For a month, the now-senior special education major consulted rheumatologists, oncologists and pediatricians to find answers. Although her family has a history of lymphoma, and her dad was undergoing stem cell treatment for relapsing lymphoma at the time, it wasn’t cancer, the doctors said.
It was lupus, an autoimmune disease that fights the victim’s own body, destroying tissue and often causing intense fatigue, swelling and stiffness. The disease has no cure. Flare-ups, which happen twice a week on average when her lupus is active, keep her out of class. Her roommate has to help her with the simplest of tasks.
On other days, though, it’s as if the lupus isn’t there. Shifting between the good days and bad has helped Sacks learn to go with the flow. On her notebooks, in her paintings and on her wall mural, which is full of quotes that have gotten her through days spent in bed, she writes an age-old proverb: “Just when the caterpillar thought the world was over, it became a butterfly.”
While finding a cure for lupus is likely a long way down the medical road, Sacks said removing the stigma associated with the disease can help people come to terms with their condition. Her doctors told her to describe her disease to people as a connective tissue disease, instead of simply telling them she has lupus. Transparency is the key to helping others understand, she said.
“People ask questions, but most, they just don’t know. I look normal. I act normal, and for many people, coming to terms with that is difficult,” she said.

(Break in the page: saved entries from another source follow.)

Definition boot : topo :=
  mk_tp [] [] 0 (fun _ => None) (fun _ => 0) [] 0 0 [] (fun _ => -1) 0 20000000 19000000 false false.

Lemma loop_spec :
  valid -> exists s cpus, for_range 0 (Z.to_nat WALT_NR_CPUS) (topology_turn e) (inl (boot, te_possible e)) = inl (s, cpus) /\ loop_inv 8 s cpus.
Proof.
  intros V. set (P := fun n (x : (topo * Z) + topo) => exists s cpus, x = inl (s, cpus) /\ loop_inv (Z.to_nat n) s cpus).
  assert (P (0 + Z.of_nat (Z.to_nat WALT_NR_CPUS)) (for_range 0 (Z.to_nat WALT_NR_CPUS) (topology_turn e) (inl (boot, te_possible e)))) as H; [|exact H].
  apply (for_range_ind P).
  - exists boot, (te_possible e). split; [done|]. split; try done.
    + intros c Hc. split; [|by intros []]. intros H. split; [done|]. intros i Hi. by apply not_elem_of_nil in Hi.
    + constructor.
    + intros c k _. split; [done|]. intros (i & Hi & _). done.
  - intros i x Hi (s & cpus & -> & L). unfold WALT_NR_CPUS in Hi. cbn [topology_turn]. unfold P. replace (Z.to_nat (i + 1)) with (S (Z.to_nat i)) by lia.
    assert (Z.of_nat (Z.to_nat i) = i) as Ei by lia. destruct (Z.testbit cpus i) eqn:Eb; cbn [negb].
    + assert (possible i) as Hp by (apply (li_cpus _ _ _ L i) in Eb; [tauto|lia]).
      destruct (cpumask_empty _) eqn:Ez.
      { exfalso. unfold cpumask_empty in Ez. assert (Z.testbit (walt_get_possible_siblings e i) i = true) as X.
        { apply siblings_bits; [lia|by apply V|apply V|done]. }
        apply Z.eqb_eq in Ez. rewrite Ez, Z.bits_0 in X. done. }
      eexists _, _. split; [done|]. rewrite <- Ei at 2 3. rewrite <- Ei in Eb. apply add_cluster_inv; [apply V|apply V|by rewrite Ei; apply V|lia|done|done].
    + exists s, cpus. split; [done|]. assert (leaders (S (Z.to_nat i)) = leaders (Z.to_nat i)) as EL.
      { cbn [leaders]. rewrite Ei. destruct (_ && _) eqn:E; [|done]. apply andb_true_iff in E as [E1 E2]. rewrite forallb_forall in E2.
        assert (Z.testbit cpus i = true) as X; [|congruence]. apply (li_cpus _ _ _ L); [lia|]. split; [done|]. intros j Hj.
        apply list_elem_of_In in Hj. specialize (E2 j Hj). lia. }
      destruct L. split; rewrite ?EL; done.
Qed.

(** What the later steps leave alone. *)
Record same_shape (s s' : topo) : Prop := mk_ss {
  ss_list : tp_list s' = tp_list s;
  ss_table : tp_table s' = tp_table s;
  ss_num : tp_num s' = tp_num s;
  ss_rq : tp_rq s' = tp_rq s;
  ss_cpus : forall k, cpus_at s' k = cpus_at s k;
  ss_id : forall k, k_id (cluster_at s' k) = k_id (cluster_at s k);
  ss_panic : tp_panic s' = tp_panic s
}.

#[export] Instance same_shape_preorder : PreOrder same_shape.
Proof. split; [by intros s|]. intros s1 s2 s3 [] []. split; try congruence; intros k; congruence. Qed.

Lemma on_cluster_at k f s j : (k < length (tp_heap s))%nat -> cluster_at (on_cluster k f s) j = if decide (j = k) then f (cluster_at s j) else cluster_at s j.
Proof.
  intros Hk. unfold cluster_at, on_cluster. cbn [tp_heap set const]. rewrite !nth_lookup. case_decide as E.
  - subst j. rewrite list_lookup_alter. destruct (lookup_lt_is_Some_2 _ _ Hk) as [x ->]. by rewrite decide_True.
  - rewrite list_lookup_alter. by rewrite decide_False by congruence.
Qed.
Lemma on_cluster_length k f s : length (tp_heap (on_cluster k f s)) = length (tp_heap s).
Proof. unfold on_cluster. cbn. apply length_alter. Qed.

Lemma read_policy_shape k s : valid -> (k < length (tp_heap s))%nat -> same_shape s (read_policy e k s) /\ length (tp_heap (read_policy e k s)) = length (tp_heap s).
Proof.
  intros V Hk. unfold read_policy. pose proof (va_policy V (cpumask_first (cpus_at s k))) as Hp.
  destruct (te_policy e _) as [[[mf mx] rel]|]; [|done]. set (s1 := on_cluster k _ s).
  assert (forall j, cluster_at s1 j = if decide (j = k) then (cluster_at s j) <| k_max_possible_freq := mf |> <| k_max_freq := mx |> else cluster_at s j) as E
    by (intros j; by apply on_cluster_at).
  split; [|apply on_cluster_length]. split; try done.
  - intros j. unfold cpus_at. change (k_cpus (cluster_at s1 j) = k_cpus (cluster_at s j)). rewrite E. by case_decide.
  - intros j. change (k_id (cluster_at s1 j) = k_id (cluster_at s j)). rewrite E. by case_decide.
Qed.

Lemma policies_shape l : forall s, valid -> Forall (fun k => (k < length (tp_heap s))%nat) l -> same_shape s (fold_left (fun s k => read_policy e k s) l s).
Proof.
  induction l as [|k l IH]; intros s V F; cbn [fold_left]; [done|]. inversion F as [|? ? F1 F2]; subst.
  destruct (read_policy_shape k s V F1) as [S1 S2]. etrans; [exact S1|]. apply IH; [done|]. by rewrite S2.
Qed.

Sacks reacted to her own diagnosis with a big question mark, wondering, “What is lupus anyway?”
Three months into her disease, she filed for disability accommodations. She couldn’t be around kids because her medications would make her immune system sensitive to even the slightest colds.
“The disease killed her inside. She couldn’t pursue special education as heartily as she had wanted to before, but being the amazing person she is, Liat rebounded, again and again,” said Jenny Wilders, her best friend and a senior special education major. Wilders took Sacks to many of her doctor’s appointments and was one of the first people to suggest she had lupus.

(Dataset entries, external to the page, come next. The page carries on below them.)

(* ===== verification/Sysctl.v ===== *)
(** * Settings from user space

    The handlers of [sysctl.c] that keep settings consistent with each other: the margins of
    the migration between clusters, the thresholds of groups, the settings of a task, masks
    that may be written once, and settings that exist for one cluster and for all. The
    parsing of numbers ([proc_dointvec] and its relatives) is an argument: given what the array
    held, what it holds then and the result. *)

From Stdlib Require Import ZArith Lia ZifyBool Bool.
From stdpp Require Import base list functions numbers list_numbers relations.
From S2P Require Import Prelude WaltTypes Cpumask SmartFreq Halt CoreCtl Boost Fits Pipeline Topology.

Definition ENOENT : Z := 2.
Definition EPERM : Z := 1.

(** The result of [proc_dointvec] and the like, for an array of numbers. *)
Definition parser : Type := list Z -> list Z * Z.

(** An entry of an array of [int]. *)
Definition int_at (val : list Z) (i : Z) : Z := s32 (aget val i).

(** A loop that returns at the first entry that fails a check. *)
Definition all_below (n : Z) (check : Z -> bool) : bool := forallb check (seqZ 0 n).

(** [data[i] = val[i]] for the first [n] entries. *)
Definition store_values (n : Z) (val data : list Z) : list Z :=
  for_range 0 (Z.to_nat n) (fun i data => aset data i (u32 (int_at val i))) data.

(** ** Margins *)

#[export] Instance sched_cgroup_type_eq_dec : EqDecision sched_cgroup_type.
Proof. solve_decision. Defined.

(** [sched_capacity_margin_up] and [_down] by cgroup and cluster, and the settings they come
    from; [mg_settings] are the arrays [sysctl_sched_topapp_updownmigrate_0] and the like.
    [mg_use] is [use_cgroup_margin]. *)
Record margins := mk_mg {
  mg_up : list (list Z);
  mg_down : list (list Z);
  mg_up_pct : list Z;
  mg_dn_pct : list Z;
  mg_early_up : list Z;
  mg_early_down : list Z;
  mg_settings : sched_cgroup_type -> Z -> list Z;
  mg_use : Z
}.

(** The values of the definitions and of [walt_config]. *)
Definition boot_margins : margins :=
  mk_mg (replicate 4 (replicate 4 1078)) (replicate 4 (replicate 4 1205)) (replicate 3 95) (replicate 3 85)
    (replicate 3 1077) (replicate 3 1204) (fun _ _ => [0; 0]) 0.

Definition set_margin (m : list (list Z)) (t : sched_cgroup_type) (id v : Z) : list (list Z) :=
  alter (fun row => aset row id v) (cgroup_index t) m.

Definition cap_margin_levels (num_sched_clusters : Z) : Z := if num_sched_clusters =? 0 then 0 else num_sched_clusters - 1.

(** The cluster at position [i] of the list has the id [i] ([assign_cluster_ids]). *)
Definition sched_update_updown_migrate_values (levels : Z) (up : bool) (s : margins) : margins :=
  for_range 0 (Z.to_nat levels) (fun i s =>
    if up then s <| mg_up := set_margin (mg_up s) ANDROID_CGROUP_OTHER i (102400 / aget (mg_up_pct s) i) |>
    else s <| mg_down := set_margin (mg_down s) ANDROID_CGROUP_OTHER i (102400 / aget (mg_dn_pct s) i) |>) s.

(** [up] says that the file is the one of [sysctl_sched_capacity_margin_up_pct]; [stack] is what
    [val] holds before it is filled. *)
Definition sched_updown_migrate_handler (num_sched_clusters : Z) (up write : bool) (stack : list Z) (proc : parser) (s : margins) : margins * Z :=
  let levels := cap_margin_levels num_sched_clusters in
  if levels <=? 0 then (s, - EINVAL) else
  if mg_use s =? 1 then (s, - EINVAL) else
  let s := s <| mg_use := 2 |> in
  if negb write then (s, (proc (if up then mg_up_pct s else mg_dn_pct s)).2) else
  let '(val, ret) := proc stack in
  if negb (ret =? 0) then (s, ret) else
  if negb (all_below levels (fun i => 0 <? int_at val i)) then (s, - EINVAL) else
  if negb (if up then all_below levels (fun i => aget (mg_dn_pct s) i <=? u32 (int_at val i))
           else all_below levels (fun i => u32 (int_at val i) <=? aget (mg_up_pct s) i)) then (s, - EINVAL) else
  let s := if up then s <| mg_up_pct := store_values levels val (mg_up_pct s) |>
           else s <| mg_dn_pct := store_values levels val (mg_dn_pct s) |> in
  (sched_update_updown_migrate_values levels up s, 0).

(** [t] and [cluster] name the file. *)
Definition sched_cgroup_updown_migrate_handler (t : sched_cgroup_type) (cluster : Z) (write : bool) (stack : list Z) (proc : parser)
    (s : margins) : margins * Z :=
  if mg_use s =? 2 then (s, - EINVAL) else
  let s := s <| mg_use := 1 |> in
  if negb write then (s, (proc (mg_settings s t cluster)).2) else
  let '(val, ret) := proc stack in
  if negb (ret =? 0) then (s, ret) else
  if negb (all_below 2 (fun i => 0 <? int_at val i)) then (s, - EINVAL) else
  if bool_decide (t = ANDROID_CGROUPS) || negb ((0 <=? cluster) && (cluster <=? 2)) then (s, - EINVAL) else
  if int_at val 0 <? int_at val 1 then (s, - EINVAL) else
  let old := mg_settings s in
  (s <| mg_settings := fun t' c => if bool_decide (t' = t) && (c =? cluster) then store_values 2 val (old t' c) else old t' c |>
     <| mg_up := set_margin (mg_up s) t cluster (102400 / int_at val 0) |>
     <| mg_down := set_margin (mg_down s) t cluster (102400 / int_at val 1) |>, 0).

Definition sched_update_updown_early_migrate_values (levels : Z) (up : bool) (s : margins) : margins :=
  for_range 0 (Z.to_nat levels) (fun i s =>
    if up then s <| mg_up := set_margin (mg_up s) ANDROID_CGROUP_TOPAPP i (aget (mg_early_up s) i) |>
    else s <| mg_down := set_margin (mg_down s) ANDROID_CGROUP_TOPAPP i (aget (mg_early_down s) i) |>) s.

Definition sched_updown_early_migrate_handler (num_sched_clusters : Z) (up write : bool) (stack : list Z) (proc : parser) (s : margins) : margins * Z :=
  let levels := cap_margin_levels num_sched_clusters in
  if levels <=? 0 then (s, - EINVAL) else
  if mg_use s =? 1 then (s, - EINVAL) else
  let s := s <| mg_use := 2 |> in
  if negb write then (s, (proc (if up then mg_early_up s else mg_early_down s)).2) else
  let '(val, ret) := proc stack in
  if negb (ret =? 0) then (s, ret) else
  if negb (all_below levels (fun i => 1024 <=? int_at val i)) then (s, - EINVAL) else
  if negb (if up then all_below levels (fun i => u32 (int_at val i) <? aget (mg_early_down s) i)
           else all_below levels (fun i => aget (mg_early_up s) i <? u32 (int_at val i))) then (s, - EINVAL) else
  let s := if up then s <| mg_early_up := store_values levels val (mg_early_up s) |>
           else s <| mg_early_down := store_values levels val (mg_early_down s) |> in
  (sched_update_updown_early_migrate_values levels up s, 0).

(** ** Margins stay in order *)

Module Margins.

(** A loop that writes one entry a turn. *)
Lemma for_range_points {S} (ok : S -> Prop) (get : S -> Z -> Z) (f : Z -> S -> S) (g : Z -> Z) n s :
  (forall i x, 0 <= i < Z.of_nat n -> ok x -> ok (f i x) /\ forall k, 0 <= k -> get (f i x) k = if k =? i then g i else get x k) ->
  ok s -> ok (for_range 0 n f s) /\ forall k, 0 <= k -> get (for_range 0 n f s) k = if k <? Z.of_nat n then g k else get s k.
Proof.
  intros Hf Hs. set (P := fun m x => ok x /\ forall k, 0 <= k -> get x k = if k <? m then g k else get s k).
  cut (P (0 + Z.of_nat n) (for_range 0 n f s)); [done|]. apply (for_range_ind P).
  - split; [done|]. intros k Hk. by replace (k <? 0) with false by lia.
  - intros i x Hi [Ho Hg]. destruct (Hf i x ltac:(lia) Ho) as [Ho' Hg']. split; [done|]. intros k Hk. rewrite Hg' by done.
    destruct (k =? i) eqn:E; [replace (k <? i + 1) with true by lia; by replace i with k by lia|].
    rewrite Hg by done. by replace (k <? i + 1) with (k <? i) by lia.
Qed.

In search of a summer job, Sacks threw herself into art. Her father made her artistic dreams come true, as he took Sacks to a supply store and filled her cart to the brim with $1,500 worth of art materials. Sacks found a way out, as she would continue to do.
Sacks makes traditional Jewish paintings and handcrafted decorative pieces to raise money for the Lupus Foundation of America. She has raised more than $500 for the foundation through her shop on Etsy, an online platform for artists. She has received orders from every U.S. state.

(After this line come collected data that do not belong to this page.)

(** Every window that the settings allow has a frame. *)
Lemma frame_time_defined frame_size write proc s :
  0 <= frame_size -> 0 < ws_new s -> 16000000 <= ws_new s \/ ws_new s <= 12000000 /\ (ws_new s <= 8000000 \/ ws_new s = 12000000) ->
  0 < get_frame_time frame_size (ws_new (sched_ravg_window_handler 250 write proc s).1).
Proof.
  intros H1 H2 H3. unfold get_frame_time, SCHED_RAVG_8MS_WINDOW, SCHED_RAVG_12MS_WINDOW, SCHED_RAVG_16MS_WINDOW, FRAME120_WINDOW_NSEC, FRAME90_WINDOW_NSEC, FRAME60_WINDOW_NSEC.
  destruct (Consistency.window_values write proc s) as [->|(_ & H & _)].
  - repeat case_match; lia.
  - set (w := ws_new (sched_ravg_window_handler 250 write proc s).1) in *. clearbody w. assert (w = 8000000 \/ w = 12000000 \/ w = 16000000 \/ w = 20000000 \/ w = 32000000) as Hw.
    { rewrite !elem_of_cons in H. destruct H as [H|[H|[H|[H|[H|H]]]]]; [tauto..|by apply not_elem_of_nil in H]. }
    repeat case_match; lia.
Qed.

(** The answer for a program is remembered until the names change. *)
Lemma lib_answer_remembered found found' cnt state :
  0 <= cnt < LIB_UPDATE_CNT_MAX -> Z.land state LIB_UPDATE_CNT_MAX <> cnt ->
  let r := is_sched_lib_based_app true true (Some found) cnt state in
  r.1.2 = found /\ (is_sched_lib_based_app true true (Some found') cnt r.1.1).1 = (r.1.1, found).
Proof.
  intros Hc Hs. unfold is_sched_lib_based_app. cbn [negb]. replace (Z.land state LIB_UPDATE_CNT_MAX =? cnt) with false by lia. cbn [fst snd]. split; [done|].
  unfold LIB_UPDATE_CNT_MAX in *. assert (forall b : bool, Z.land (Z.lor (if b then 128 else 0) cnt) 127 = cnt /\ negb (Z.land (Z.lor (if b then 128 else 0) cnt) 128 =? 0) = b) as H.
  { assert (forallb (fun c => (Z.land (Z.lor 128 c) 127 =? c) && (Z.land (Z.lor 0 c) 127 =? c) && negb (Z.land (Z.lor 128 c) 128 =? 0) && (Z.land (Z.lor 0 c) 128 =? 0)) (seqZ 0 127) = true) as F by (vm_compute; reflexivity).
    rewrite forallb_forall in F. specialize (F cnt ltac:(apply list_elem_of_In, elem_of_seqZ; lia)). intros []; lia. }
  destruct (H found) as [-> Hb]. rewrite Z.eqb_refl. cbn [fst]. by rewrite Hb.
Qed.

(** But the reference on the task is not given back then. *)
Lemma remembered_answer_leaks_reference :
  (is_sched_lib_based_app true true (Some true) 1 129).2 = 1 /\ (is_sched_lib_based_app true true (Some true) 1 0).2 = 0.
Proof. vm_compute. auto. Qed.

End Yielders.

“Even though I sometimes have trouble with fine motor skills, art reminds me of all the things I can do,” she said. “When you’re losing your hair and having trouble with the smallest things, putting gems and quotes together is a really calming feeling.”
Although Sacks was always an art lover, she said she knew this was what she wanted to do ever since her father received a small, handmade turtle decorated piece while he was in the hospital for lymphoma. The elaborate bouquets and the ornate get-well-soon cards are not what got him through treatment — the little things, handmade and beautiful, did, she said.
For Sacks, some little things, such as opening an envelope, can hold her back, but others can push her forward, such as placing gems on a painting or helping kids with special needs, even from a distance.
“I’ll have lupus forever, unless there’s a cure — and that’s okay,” she said. “I’m still going to find a way to do special education. That’s why I love that caterpillar quote so much — life will carry me through.”